(* ===== verification/TcpState.v ===== *)
(** * TCP lifecycle (src/src/tcp_state.rs, src/src/history.rs)

    [transition] is the flag-driven state machine; [step] is its use by
    the tracker, which also remembers which sides have sent a FIN
    (src/src/tracker.rs, "TCP state machine").  [push_for_flags] is the
    bounded Zeek-style history string. *)

From S2P Require Import Prelude Flow.

(** ** The state machine *)

Record Transition := { state : FlowState; became_established : bool }.

Definition next_state (st : FlowState) (flags : Z) (side : FlowSide)
    (other_side_fin : bool) : FlowState :=
  match st, side with
  | Active, Initiator =>
      if TcpFlags.contains flags TcpFlags.SYN then SynSent else st
  | SynSent, Responder =>
      if TcpFlags.contains flags (Z.lor TcpFlags.SYN TcpFlags.ACK) then SynReceived else st
  | SynReceived, Initiator =>
      if TcpFlags.contains flags TcpFlags.ACK then Established else st
  | Established, _ =>
      if TcpFlags.contains flags TcpFlags.FIN then FinWait else st
  | FinWait, _ =>
      if TcpFlags.contains flags TcpFlags.FIN && other_side_fin then ClosingTcp else st
  | ClosingTcp, _ =>
      if TcpFlags.contains flags TcpFlags.ACK then Closed else st
  | _, _ => st
  end.

Definition transition (st : FlowState) (flags : Z) (side : FlowSide)
    (other_side_fin : bool) : Transition :=
  if TcpFlags.contains flags TcpFlags.RST
  then {| state := Reset_; became_established := false |}
  else
    let new_state := next_state st flags side other_side_fin in
    {| state := new_state;
       became_established := negb (bool_decide (st = Established))
                             && bool_decide (new_state = Established) |}.

(** The part of a tracked flow the machine runs on. *)
Module Conn.
Record t := mk { st : FlowState; fin_initiator : bool; fin_responder : bool }.
Definition new : t := mk Active false false.

Definition step (c : t) (flags : Z) (side : FlowSide) : t * Transition :=
  let other_side_fin :=
    match side with Initiator => fin_responder c | Responder => fin_initiator c end in
  let fin := TcpFlags.contains flags TcpFlags.FIN in
  let fi := match side with Initiator => fin || fin_initiator c | Responder => fin_initiator c end in
  let fr := match side with Responder => fin || fin_responder c | Initiator => fin_responder c end in
  let trans := transition (st c) flags side other_side_fin in
  (mk (state trans) fi fr, trans).

(** The flow a packet sequence leads to, and the [became_established]
    verdicts along the way. *)
Fixpoint run (c : t) (pkts : list (Z * FlowSide)) : t * list bool :=
  match pkts with
  | [] => (c, [])
  | (flags, side) :: rest =>
      let '(c', tr) := step c flags side in
      let '(c'', bs) := run c' rest in
      (c'', became_established tr :: bs)
  end.

(** One packet, as a relation; [reachable] is what a new flow can
    become. *)
Inductive steps : t -> t -> Prop :=
  | steps_refl c : steps c c
  | steps_next c flags side c' : steps (step c flags side).1 c' -> steps c c'.
Definition reachable (c : t) : Prop := steps new c.
End Conn.

(** ** History string *)

Definition HISTORY_CAP : Z := 16.

(** ASCII: S 83, s 115, F 70, f 102, R 82, r 114, D 68, d 100. *)
Definition chars_for_flags (flags : Z) (side : FlowSide) (has_payload : bool) : list Z :=
  let upper := bool_decide (side = Initiator) in
  (if TcpFlags.contains flags TcpFlags.SYN then [if upper then 83 else 115] else []) ++
  (if TcpFlags.contains flags TcpFlags.FIN then [if upper then 70 else 102] else []) ++
  (if TcpFlags.contains flags TcpFlags.RST then [if upper then 82 else 114] else []) ++
  (if has_payload then [if upper then 68 else 100] else []).

(** [ArrayString::<16>::try_push]: fails when the buffer is full (every
    character pushed is one byte long). *)
Definition try_push (h : list Z) (c : Z) : option (list Z) :=
  if zlen h <? HISTORY_CAP then Some (h ++ [c]) else None.

Fixpoint push_all (h : list Z) (cs : list Z) : list Z :=
  match cs with
  | [] => h
  | c :: rest => match try_push h c with Some h' => push_all h' rest | None => h end
  end.

Definition push_for_flags (h : list Z) (flags : Z) (side : FlowSide) (has_payload : bool)
    : list Z :=
  push_all h (chars_for_flags flags side has_payload).

Definition history_of (pkts : list (Z * FlowSide * bool)) : list Z :=
  fold_left (fun h '(f, s, p) => push_for_flags h f s p) pkts [].

(** ** Lemmas *)

(** Progress of the handshake and of the close. *)
Definition rank (s : FlowState) : Z :=
  match s with
  | Active => 0 | SynSent => 1 | SynReceived => 2 | Established => 3
  | FinWait => 4 | ClosingTcp => 5 | Closed => 6 | Aborted => 6 | Reset_ => 7
  end.

Lemma next_state_rank s f sd o : rank s <= rank (next_state s f sd o).
Proof. destruct s, sd; cbn; repeat case_match; cbn; lia. Qed.

Lemma transition_rank s f sd o : rank s <= rank (state (transition s f sd o)).
Proof.
  unfold transition. case_match; [destruct s; cbn; lia | apply next_state_rank].
Qed.

(** [became_established] marks exactly the move from [SynReceived]. *)
Lemma became_established_rank s f sd o :
  became_established (transition s f sd o) = true ->
  rank s < rank Established /\ state (transition s f sd o) = Established.
Proof.
  unfold transition. case_match; [done|]. cbn.
  intros [Hs%negb_true_iff Hn]%andb_true_iff.
  apply bool_decide_eq_false in Hs. apply bool_decide_eq_true in Hn.
  split; [|done]. pose proof (next_state_rank s f sd o). rewrite Hn in H0.
  destruct s; cbn in *; try lia; congruence.
Qed.

Lemma step_rank c f sd : rank (Conn.st c) <= rank (Conn.st (Conn.step c f sd).1).
Proof. apply transition_rank. Qed.

Lemma step_became c f sd :
  became_established (Conn.step c f sd).2 = true ->
  rank (Conn.st c) < rank Established /\ Conn.st (Conn.step c f sd).1 = Established.
Proof. apply became_established_rank. Qed.

Lemma conn_run_cons c f sd pkts :
  (Conn.run c ((f, sd) :: pkts)).2 =
  became_established (Conn.step c f sd).2 :: (Conn.run (Conn.step c f sd).1 pkts).2.
Proof. cbn [Conn.run]. destruct (Conn.step c f sd) as [c' tr]. cbn. by destruct (Conn.run c' pkts). Qed.

Lemma run_after_established pkts : forall c,
  rank Established <= rank (Conn.st c) -> Forall (eq false) (Conn.run c pkts).2.
Proof.
  induction pkts as [|[f sd] pkts IH]; intros c Hc; [constructor|].
  rewrite conn_run_cons. pose proof (step_rank c f sd). constructor; [|apply IH; lia].
  destruct (became_established _) eqn:Hb; [|done]. apply step_became in Hb as [Hb _]. lia.
Qed.

Lemma filter_true_false bs : Forall (eq false) bs -> filter (eq true) bs = [].
Proof. induction 1 as [|b bs <- Hf IH]; [done|]. by rewrite filter_cons_False. Qed.

(** The close is only ever reached after a FIN of each side. *)
Definition close_needs_both_fins (c : Conn.t) : Prop :=
  (Conn.st c = FinWait -> Conn.fin_initiator c || Conn.fin_responder c = true) /\
  (Conn.st c = ClosingTcp \/ Conn.st c = Closed ->
   Conn.fin_initiator c = true /\ Conn.fin_responder c = true).

Lemma close_step c f sd :
  close_needs_both_fins c -> close_needs_both_fins (Conn.step c f sd).1.
Proof.
  unfold close_needs_both_fins, Conn.step, transition. cbn.
  destruct (TcpFlags.contains f TcpFlags.RST); [cbn; split; naive_solver|].
  destruct (TcpFlags.contains f TcpFlags.FIN) eqn:HF, c as [[] [] []], sd;
    cbn; rewrite ?HF; cbn; repeat case_match; naive_solver.
Qed.

Lemma close_steps c c' : Conn.steps c c' -> close_needs_both_fins c -> close_needs_both_fins c'.
Proof. induction 1; eauto using close_step. Qed.

Lemma push_all_take cs : forall h,
  zlen h <= HISTORY_CAP -> push_all h cs = ztake HISTORY_CAP (h ++ cs).
Proof.
  induction cs as [|c cs IH]; intros h Hh; cbn [push_all].
  - rewrite app_nil_r, ztake_ge; done.
  - unfold try_push. destruct (Z.ltb_spec (zlen h) HISTORY_CAP).
    + rewrite IH by zlia. by rewrite <- app_assoc.
    + rewrite ztake_app_ge by lia. rewrite ztake_0 by lia. by rewrite app_nil_r.
Qed.

Lemma push_for_flags_take h f s p :
  zlen h <= HISTORY_CAP ->
  push_for_flags h f s p = ztake HISTORY_CAP (h ++ chars_for_flags f s p).
Proof. apply push_all_take. Qed.

Lemma history_fold_take pkts : forall h,
  zlen h <= HISTORY_CAP ->
  fold_left (fun h '(f, s, p) => push_for_flags h f s p) pkts h =
  ztake HISTORY_CAP (h ++ concat ((fun '(f, s, p) => chars_for_flags f s p) <$> pkts)).
Proof.
  induction pkts as [|[[f s] p] pkts IH]; intros h Hh; cbn.
  - rewrite app_nil_r, ztake_ge; done.
  - rewrite push_for_flags_take by done.
    rewrite IH by (unfold HISTORY_CAP in *; zlia).
    destruct (Z.le_gt_cases (zlen (h ++ chars_for_flags f s p)) HISTORY_CAP).
    + rewrite (ztake_ge _ (h ++ chars_for_flags f s p)) by done. by rewrite <- app_assoc.
    + rewrite ztake_app_ge by (unfold HISTORY_CAP in *; zlia).
      rewrite (ztake_0 (HISTORY_CAP - _)) by (unfold HISTORY_CAP in *; zlia).
      rewrite app_nil_r, app_assoc. by rewrite (ztake_app_le _ (h ++ chars_for_flags f s p)) by lia.
Qed.

(** ** Properties *)

(** A tracked flow reaches [ClosingTcp] or [Closed] only after both
    sides have sent a FIN, so a retransmitted FIN of the side that closed
    first never closes a flow. *)
Theorem closed_needs_both_fins c :
  Conn.reachable c -> Conn.st c = ClosingTcp \/ Conn.st c = Closed ->
  Conn.fin_initiator c = true /\ Conn.fin_responder c = true.
Proof.
  intros Hr Hs. apply (close_steps _ _ Hr); [|done].
  split; cbn; [done|naive_solver].
Qed.

Lemma closed_needs_both_fins_witness :
  let c := (Conn.run Conn.new [(2, Initiator); (18, Responder); (16, Initiator);
              (17, Initiator); (17, Responder); (16, Initiator)]).1 in
  Conn.st c = Closed /\ Conn.fin_initiator c = true /\ Conn.fin_responder c = true.
Proof.
  split; [reflexivity|]. apply closed_needs_both_fins; [|right; reflexivity].
  unfold Conn.reachable.
  apply (Conn.steps_next _ 2 Initiator), (Conn.steps_next _ 18 Responder),
    (Conn.steps_next _ 16 Initiator), (Conn.steps_next _ 17 Initiator),
    (Conn.steps_next _ 17 Responder), (Conn.steps_next _ 16 Initiator), Conn.steps_refl.
Defined.

(** Over any packet sequence a flow becomes established at most
    once, and its lifecycle rank never decreases. *)
Theorem established_once pkts :
  (length (filter (eq true) (Conn.run Conn.new pkts).2) <= 1)%nat /\
  forall c f sd, rank (Conn.st c) <= rank (Conn.st (Conn.step c f sd).1).
Proof.
  split; [|intros; apply step_rank].
  generalize Conn.new. induction pkts as [|[f sd] pkts IH]; intros c; [cbn; lia|].
  rewrite conn_run_cons, filter_cons. case_decide as Hb; [|apply IH].
  apply symmetry, step_became in Hb as [_ He].
  rewrite filter_true_false; [cbn; lia|].
  apply run_after_established. rewrite He. reflexivity.
Qed.

(** The stored history is the concatenation of every packet's
    characters cut to the 16-character capacity. *)
Theorem history_is_truncated_log pkts :
  history_of pkts =
  ztake HISTORY_CAP (concat ((fun '(f, s, p) => chars_for_flags f s p) <$> pkts)).
Proof. unfold history_of. rewrite history_fold_take; [done|vm_compute; discriminate]. Qed.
_____
» **Work item**:
The range runs from the line with "- rewrite push_for_flags_take by done." up to and including the line with "first never closes a flow. *)" in the listing above; please write out exactly those lines and nothing more.

» **Result of this task**:
  - rewrite push_for_flags_take by done.
    rewrite IH by (unfold HISTORY_CAP in *; zlia).
    destruct (Z.le_gt_cases (zlen (h ++ chars_for_flags f s p)) HISTORY_CAP).
    + rewrite (ztake_ge _ (h ++ chars_for_flags f s p)) by done. by rewrite <- app_assoc.
    + rewrite ztake_app_ge by (unfold HISTORY_CAP in *; zlia).
      rewrite (ztake_0 (HISTORY_CAP - _)) by (unfold HISTORY_CAP in *; zlia).
      rewrite app_nil_r, app_assoc. by rewrite (ztake_app_le _ (h ++ chars_for_flags f s p)) by lia.
Qed.

(** ** Properties *)

(** A tracked flow reaches [ClosingTcp] or [Closed] only after both
    sides have sent a FIN, so a retransmitted FIN of the side that closed
    first never closes a flow. *)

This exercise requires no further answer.